___ Data excerpts ___
(** [InfoCommand.Run]. *)
Definition Run (ignoreMissingVars : bool) (inv : Invocation) : Outcome :=
  match initResult inv with
  | Some err =>
      (1%Z, [ErrorWithContext err ErrParsingArgsOrFlags [];
             Info helpUsageMessage])
  | None =>
      match verifyResult inv with
      | Some _ => (1%Z, [])
      | None =>
          match loadResult inv with
          | inr err =>
              (1%Z, [ErrorWithContext err
                       "failed to load pack from local directory"
                       (errorContext inv)])
          | inl p =>
              match NewParser {| ParentPack := p;
                                 RootVariableFiles := packRootVariableFiles p;
                                 IgnoreMissingVars := ignoreMissingVars |} with
              | inr _ => (1%Z, [])
              | inl variableParser => report p (Parse variableParser)
              end
          end
      end
  end.

End Collaborators.

End InfoCommand.

(* ================================================================= *)
(** ** The variable resolution engine *)

Module Resolver.

Import Diagnostics.

(** Modelled from the spec: the type system of section 2 and the
    structural compatibility of section 4.4 step 3.  [any] admits every
    type; otherwise the two types agree constructor by constructor,
    objects attribute by attribute.  Missing from the sources: the
    variable parser behind [parser.NewParser] and [Parse], and so all
    of this module. *)
Fixpoint conforms (want got : cty.Typ) {struct want} : bool :=
  match want, got with
  | cty.DynamicPseudoType, _ => true
  | cty.NilType, cty.NilType => true
  | cty.String_, cty.String_ => true
  | cty.Number, cty.Number => true
  | cty.Bool, cty.Bool => true
  | cty.List x, cty.List y => conforms x y
  | cty.Map x, cty.Map y => conforms x y
  | cty.Object fs, cty.Object gs =>
      (fix attrs_ok (fs gs : list (string * cty.Typ)) {struct fs} : bool :=
         match fs, gs with
         | [], [] => true
         | (k, t) :: fs', (k', t') :: gs' =>
             String.eqb k k' && conforms t t' && attrs_ok fs' gs'
         | _, _ => false
         end) fs gs
  | _, _ => false
  end.

(** Modelled from the spec: the VariableSource kinds of section 3, in
    the precedence order of section 4.4 step 2, lowest first.  Missing
    from the sources: the parser's override inputs. *)
Inductive SourceKind : Type :=
| PackDefault | SharedFile | PackFile | Environment | CommandLine.

(** Modelled from the spec: the precedence rank each source carries
    (section 3), by the order of section 4.4 step 2.  Missing from the
    sources: the parser's ordering of its inputs. *)
Definition rank (k : SourceKind) : nat :=
  match k with
  | PackDefault => 0
  | SharedFile => 1
  | PackFile => 2
  | Environment => 3
  | CommandLine => 4
  end.

(** Modelled from the spec: the kinds from lowest to highest
    precedence.  Missing from the sources: as for [rank]. *)
Definition kinds : list SourceKind :=
  [PackDefault; SharedFile; PackFile; Environment; CommandLine].

#[global] Instance SourceKind_eq_dec : EqDecision SourceKind.
Proof. solve_decision. Defined.

(** Modelled from the spec: a VariableSource, one assignment with its
    origin and its target path: a pack (alias chain) and a variable
    name, or a bare variable name.  Missing from the sources: the
    parser's override inputs. *)
Record VariableSource : Type := mkSource {
  origin : SourceKind;
  target : option PackAlias * string;
  value : cty.Value
}.

(** Modelled from the spec: a VariableSpec with its owningPackAlias
    (section 3).  Missing from the sources: the parser's bookkeeping of
    which pack declares a variable. *)
Definition OwnedSpec : Type := (PackAlias * VariableSpec)%type.
(** A successful search asked for ten candidates; answered with at most
    twelve, it returns the candidates the service sent, closest first, and
    in the order sent among equals. *)
Definition ranked (levenshtein : string -> string -> Z) (QueryEscape : string -> string)
    (UnmarshalSearch : string -> list SearchNode * error) (query : string)
    (p : prog (list SelectionOption * error)) : Prop :=
  forall (S : Type) (h : Prog.env Sys S) (s : S),
    let r := Prog.result h p s in
    let sent := candidate <$> backendCandidates UnmarshalSearch (Prog.trace h p s) in
    r.2 = None ->
    (length sent <= 12)%nat ->
    URL <$> requests (Prog.trace h p s) = [searchURL QueryEscape query] /\
    r.1 ≡ₚ sent /\
    closestFirst levenshtein query r.1 /\
    tiesInOrder levenshtein query sent r.1.

(** The ranking without the bound: closest first, and in the order sent
    among equals whatever the number of candidates. *)
Definition rankedStably (levenshtein : string -> string -> Z)
    (UnmarshalSearch : string -> list SearchNode * error) (query : string)
    (p : prog (list SelectionOption * error)) : Prop :=
  forall (S : Type) (h : Prog.env Sys S) (s : S),
    let r := Prog.result h p s in
    let sent := candidate <$> backendCandidates UnmarshalSearch (Prog.trace h p s) in
    r.2 = None ->
    closestFirst levenshtein query r.1 /\
    tiesInOrder levenshtein query sent r.1.
Lemma seg_write_one m b sz al :
  32 <= sz -> sz mod 16 = 0 -> 0 <= sz < 2 ^ 64 ->
  seg (store64 (store64 m b (pack sz al)) (b + sz - 8) (pack sz al))
      b [(b, sz, al)] (b + sz).
Proof.
  intros H1 H2 H3. cbn [seg]. repeat split; try assumption.
  - rewrite load64_store64_other by lia.
    apply load64_store64_same. apply pack_range; lia.
  - apply load64_store64_same. apply pack_range; lia.
Qed.

(** A state with the same region and the same first five words has the
    same root and prologue. *)
Lemma base_frame s s' bl bl' :
  base s bl -> same_region s s' ->
  (forall y, heap_lo s <= y -> y + 8 <= heap_lo s + 40 ->
             load64 (mem s') y = load64 (mem s) y) ->
  seg (mem s') (heap_lo s + 40) bl' (heap_brk s) ->
  base s' bl'.
Proof.
  intros [H1 H2 H3 H4 H5 H6 H7 H8 H9] (E1 & E2 & E3 & E4 & E5) Hfr Hseg.
  constructor; rewrite ?E1, ?E2, ?E3, ?E4, ?E5; try assumption.
  - rewrite Hfr by lia. assumption.
  - rewrite Hfr by lia. assumption.
  - rewrite Hfr by lia. assumption.
Qed.

Lemma heap_frame s s' bl bl' fl :
  heap s bl fl -> base s' bl' -> heap_lo s' = heap_lo s ->
  (forall x, In x (heap_lo s + 8 :: fl) ->
             nxt (mem s') x = nxt (mem s) x /\ prv (mem s') x = prv (mem s) x) ->
  (forall a, In a fl -> exists sz, In (a, sz, false) bl') ->
  heap s' bl' fl.
Proof.
  intros [Hb Hd Hn Hs] Hb' Elo Hfr Hsound.
  constructor; try assumption.
  rewrite Elo. unfold dll. eapply dllf_ext; [| |exact Hd].
  - intros y Hy. apply Hfr. exact Hy.
  - intros y Hy. apply Hfr. exact Hy.
Qed.

(** The nodes of the list that are blocks of [pre] or [post] keep clear of
    what lies between the two. *)
Lemma heap_outside s bl fl pre post b e :
  heap s bl fl ->
  seg (mem s) (heap_lo s + 40) pre b -> seg (mem s) e post (heap_brk s) ->
  (forall a, In a fl -> exists sz, In (a, sz, false) (pre ++ post)) ->
  outside (heap_lo s + 8 :: fl) b e.
Proof.
  intros H H1 H2 Hs x [<-|Hx].
  - apply seg_le in H1. lia.
  - destruct (Hs x Hx) as (sz & Hin). apply in_app_or in Hin.
    destruct Hin as [Hin|Hin].
    + eapply seg_in in Hin; [|exact H1]. lia.
    + eapply seg_in in Hin; [|exact H2]. lia.
Qed.
(** The child processes of a bootstrap: the interpreter on the search path
    reports 3.11.9; creating the environment ends as [venv] says and, when
    it completes, leaves the interpreter of the environment on disk;
    installing Manim exits with [manim]; asking FFmpeg for its version ends
    as [ffmpeg] says; installing the fallback encoder exits with 1; every
    other command exits with 0. *)
Definition children (venv : exn + CompletedProcess) (manim : Z)
    (ffmpeg : exn + CompletedProcess) :
    nat → command → option Z → gmap string node →
    (exn + CompletedProcess) * gmap string node :=
  λ _ c _ f,
    match c with
    | Shell _ => (exits 0 "" "", f)
    | Argv args =>
        if has "--version" args then (exits 0 "Python 3.11.9" "", f)
        else if has "venv" args then
          (venv, if venv is inr _ then
                   <[venv_python base := File "MZ" false]> (<[VENV_DIR base := Dir]> f)
                 else f)
        else if has "manim" args then (exits manim "" "ERROR: No matching distribution", f)
        else if has "ffmpeg" args then (ffmpeg, f)
        else if has "imageio[ffmpeg]" args then (exits 1 "" "ERROR: no network", f)
        else (exits 0 "" "", f)
    end.

Definition machine_with (known : list json) (venv : exn + CompletedProcess) (manim : Z)
    (ffmpeg : exn + CompletedProcess) : Host :=
  pc known (λ _ name, if String.eqb name "python" then Some python else None)
     (children venv manim ffmpeg) offline.

Definition machine := machine_with [].

Definition disk : gmap string node := <[python := File "MZ" false]> ∅.

(** Installing Manim fails with exit status 1. *)
Definition h_manim : Host := machine (exits 0 "" "") 1 (exits 0 "" "").
Definition w_manim : World := boot h_manim disk.

(** Everything installs; there is no FFmpeg on the search path. *)
Definition h_bare : Host :=
  machine (exits 0 "" "") 0 (inl (Exn FileNotFoundError "ffmpeg")).
Definition w_bare : World := boot h_bare disk.

(** Everything installs; FFmpeg does not answer within its time limit. *)
Definition h_hung : Host :=
  machine (exits 0 "" "") 0 (inl (Exn TimeoutExpired "timed out after 10 seconds")).
Definition w_hung : World := boot h_hung disk.



(** Creating the environment runs into its time limit. *)
Definition h_slow : Host :=
  machine (inl (Exn TimeoutExpired "timed out after 120 seconds")) 0 (exits 0 "" "").
Definition w_slow : World := boot h_slow disk.

End Bootstrap_example.
(** Does [s] start with [whatsnew-] and a letter or digit? *)
Definition locale_starts (s : string) : bool :=
  String.prefix "whatsnew-" s
  && match Fmt.drop 9 s with
     | String c _ => is_alnum c
     | EmptyString => false
     end.

(** Does [whatsnew-] with a letter or digit after it occur in [s]? *)
Fixpoint whatsnew_occurs (s : string) : bool :=
  locale_starts s
  || match s with
     | String _ r => whatsnew_occurs r
     | EmptyString => false
     end.

(** A locale tag: it starts with a letter or a digit, and holds no line
    feed (as every BCP 47 language tag does). *)
Definition locale_tag (tag : string) : bool :=
  match tag with
  | String a t => is_alnum a && negb (has_byte "010" t)
  | EmptyString => false
  end.

(** The directory part of a globbed path: empty, or ended by the
    separator. *)
Definition dir_prefix (pre : string) : Prop :=
  pre = "" \/ exists d, pre = d +:+ "/".

(** A path whose locale is found: the guard of the loop of
    [readLocalisedRecentChanges]. *)
Definition matched (recentChangesPath : string) : bool :=
  (2 <=? length (Regexp.FindStringSubmatch whatsnewPattern 3 recentChangesPath))%nat.

(** The path of the file [whatsnew-<tag>] in the directory spelled [pre]. *)
Definition whatsnewPath (pre tag : string) : string :=
  pre +:+ "whatsnew-" +:+ tag.

(** The notes of a list of files, given by tag and content, added to a map
    in the order of the list. *)
Definition addNotes (entries : list (string * string))
    (m : gmap string string) : gmap string string :=
  fold_left (fun m e => <[fst e := snd e]> m) entries m.

(** The language that the loop of [readLocalisedRecentChanges] takes from a
    path: the text of the group [locale], [matches[1]]. *)
Definition language_of (recentChangesPath : string) : string :=
  nth 1 (Regexp.FindStringSubmatch whatsnewPattern 3 recentChangesPath) "".

(** An expression that takes no line feed from the input. *)
Fixpoint lf_free (r : Regexp.re) : bool :=
  match r with
  | Regexp.Lit l => negb (has_byte "010" l)
  | Regexp.Class p => negb (p "010"%char)
  | Regexp.AnyNotNL | Regexp.EndText => true
  | Regexp.Seq r1 r2 | Regexp.Alt r1 r2 => lf_free r1 && lf_free r2
  | Regexp.Star r' | Regexp.Plus r' | Regexp.Group _ r' => lf_free r'
  end.
(** Without a hover event the scan leaves the state alone. *)
Lemma forEach_quiet (hoverMapData : list HoverMapData) (found : bool) (s : State) :
  (forall detail, In detail (emittedBy (forEachM (visitHoverEntry mousePos) hoverMapData found s)) ->
                  ~ isHover detail) ->
  stateOf (forEachM (visitHoverEntry mousePos) hoverMapData found s) = s.
Proof.
  revert found s. induction hoverMapData as [|object rest IH]; simpl; intros found s Hq;
    [reflexivity|].
  unfold bind in *.
  destruct (visitHoverEntry_cases found object s) as [[o E] | [_ [h E]]]; rewrite E in *.
  - destruct o as [found'|msg]; [|reflexivity].
    specialize (IH found' s).
    destruct (forEachM (visitHoverEntry mousePos) rest found' s) as [[r s2] out2].
    unfold stateOf, emittedBy in *. simpl in *. apply IH. exact Hq.
  - exfalso.
    destruct (forEachM (visitHoverEntry mousePos) rest true _) as [[r s2] out2].
    unfold emittedBy in Hq. simpl in Hq.
    apply (Hq (Some h)); [now left | now exists h].
Qed.

(** A scan that emits a hover event over rectangles of one name
    records that name. *)
Lemma forEach_records (name : string) (hoverMapData : list HoverMapData) (found : bool) (s : State) :
  (forall object, In object hoverMapData -> covers mousePos object = true ->
                  hm_name object = name) ->
  (exists detail, In detail (emittedBy (forEachM (visitHoverEntry mousePos) hoverMapData found s))
                  /\ isHover detail) ->
  lastHoveredName (stateOf (forEachM (visitHoverEntry mousePos) hoverMapData found s)) = name.
Proof.
  revert found s. induction hoverMapData as [|object rest IH]; simpl; intros found s Hall Hem.
  - destruct Hem as (d & [] & _).
  - unfold bind in *.
    destruct (visitHoverEntry_cases found object s) as [[o E] | [Hcov [h E]]]; rewrite E in *.
    + destruct o as [found'|msg].
      * specialize (IH found' s).
        destruct (forEachM (visitHoverEntry mousePos) rest found' s) as [[r s2] out2].
        unfold stateOf, emittedBy in *. simpl in *.
        apply IH; [intros o Ho; apply Hall; now right | exact Hem].
      * destruct Hem as (d & [] & _).
    + rewrite forEach_silent.
      * simpl. apply Hall; [now left | exact Hcov].
      * intros o Ho Hc. simpl. rewrite (Hall o (or_intror Ho) Hc).
        symmetry. apply Hall; [now left | exact Hcov].
Qed.

End Hover.

(** The hover branch never touches the button flag. *)
Lemma forEach_mouseDown (mousePos : Q * Q) (hoverMapData : list HoverMapData)
    (found : bool) (s : State) :
  mouseDown (stateOf (forEachM (visitHoverEntry mousePos) hoverMapData found s)) = mouseDown s.
Proof.
  revert found s. induction hoverMapData as [|object rest IH]; simpl; intros found s;
    [reflexivity|].
  unfold bind.
  destruct (visitHoverEntry_cases mousePos found object s) as [[o E] | [_ [h E]]]; rewrite E.
  - destruct o as [found'|msg]; [|reflexivity].
    specialize (IH found' s).
    destruct (forEachM (visitHoverEntry mousePos) rest found' s) as [[r s2] out2].
    exact IH.
  - match goal with |- context [forEachM _ rest true ?s1] => specialize (IH true s1) end.
    destruct (forEachM (visitHoverEntry mousePos) rest true _) as [[r s2] out2].
    unfold stateOf in *. simpl in *. exact IH.
Qed.

Lemma hoverScan_eq (mousePos : Q * Q) (s : State) :
  hoverScan mousePos s
  = if Js.gtb (fst mousePos) (timelineStart s)
    then
      if Js.ltb (snd mousePos) (rowsTotalHeight s)
      then
        match hoverBucket s (selectedRowAt s (snd mousePos)) with
        | Some hoverMapData => forEachM (visitHoverEntry mousePos) hoverMapData false s
        | None => (Thrown "TypeError: Cannot read properties of undefined (reading 'forEach')",
                   s, [])
        end
      else (Returned false, s, [])
    else (Returned false, s, []).
Proof.
  unfold hoverScan, bind, read. simpl.
  destruct (Js.gtb (fst mousePos) (timelineStart s)); [|reflexivity].
  destruct (Js.ltb (snd mousePos) (rowsTotalHeight s)); [|reflexivity].
  destruct (hoverBucket s (selectedRowAt s (snd mousePos))) as [hoverMapData|]; [|reflexivity].
  destruct (forEachM (visitHoverEntry mousePos) hoverMapData false s) as [[r s2] out].
  reflexivity.
Qed.

Lemma canvasMouseHover_eq (mousePos : Q * Q) (s : State) :
  canvasMouseHover mousePos s
  = match hoverScan mousePos s with
    | (Returned found, s1, out1) =>
        match found, lastHoverAction s1 with
        | false, MOUSEIN => (Returned tt, set_lastHoverAction MOUSEOUT s1, out1 ++ [None])
        | _, _ => (Returned tt, s1, out1)
        end
    | (Thrown msg, s1, out1) => (Thrown msg, s1, out1)
    end.
Proof.
  unfold canvasMouseHover, bind at 1.
  destruct (hoverScan mousePos s) as [[o s1] out1].
  destruct o as [found|msg]; [|reflexivity].
  unfold bind, read, emit, assign, ret. simpl.
  destruct found; [now rewrite app_nil_r|].
  destruct (lastHoverAction s1); [reflexivity | now rewrite app_nil_r].
Qed.

Lemma hoverScan_silent (mousePos : Q * Q) (s : State) (name : string) :
  lastHoveredName s = name -> hitsOnly s mousePos name ->
  hoverScan mousePos s = (Returned true, s, []).
Proof.
  intros Hlast (Hx & Hy & hoverMapData & Hbucket & Hex & Hall).
  rewrite hoverScan_eq, Hx, Hy, Hbucket.
  rewrite forEach_silent by (intros o Ho Hc; rewrite Hlast; now apply Hall).
  simpl. now rewrite Hex.
Qed.

Lemma hoverScan_records (mousePos : Q * Q) (s : State) (name : string) :
  hitsOnly s mousePos name ->
  (exists detail, In detail (emittedBy (hoverScan mousePos s)) /\ isHover detail) ->
  lastHoveredName (stateOf (hoverScan mousePos s)) = name.
Proof.
  intros (Hx & Hy & hoverMapData & Hbucket & Hex & Hall).
  rewrite hoverScan_eq, Hx, Hy, Hbucket.
  now apply forEach_records.
Qed.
___
Task: The answer should be all lines from the entries above that hold the word "ignoreMissingVars".

Your response:
Definition Run (ignoreMissingVars : bool) (inv : Invocation) : Outcome :=
                                 IgnoreMissingVars := ignoreMissingVars |} with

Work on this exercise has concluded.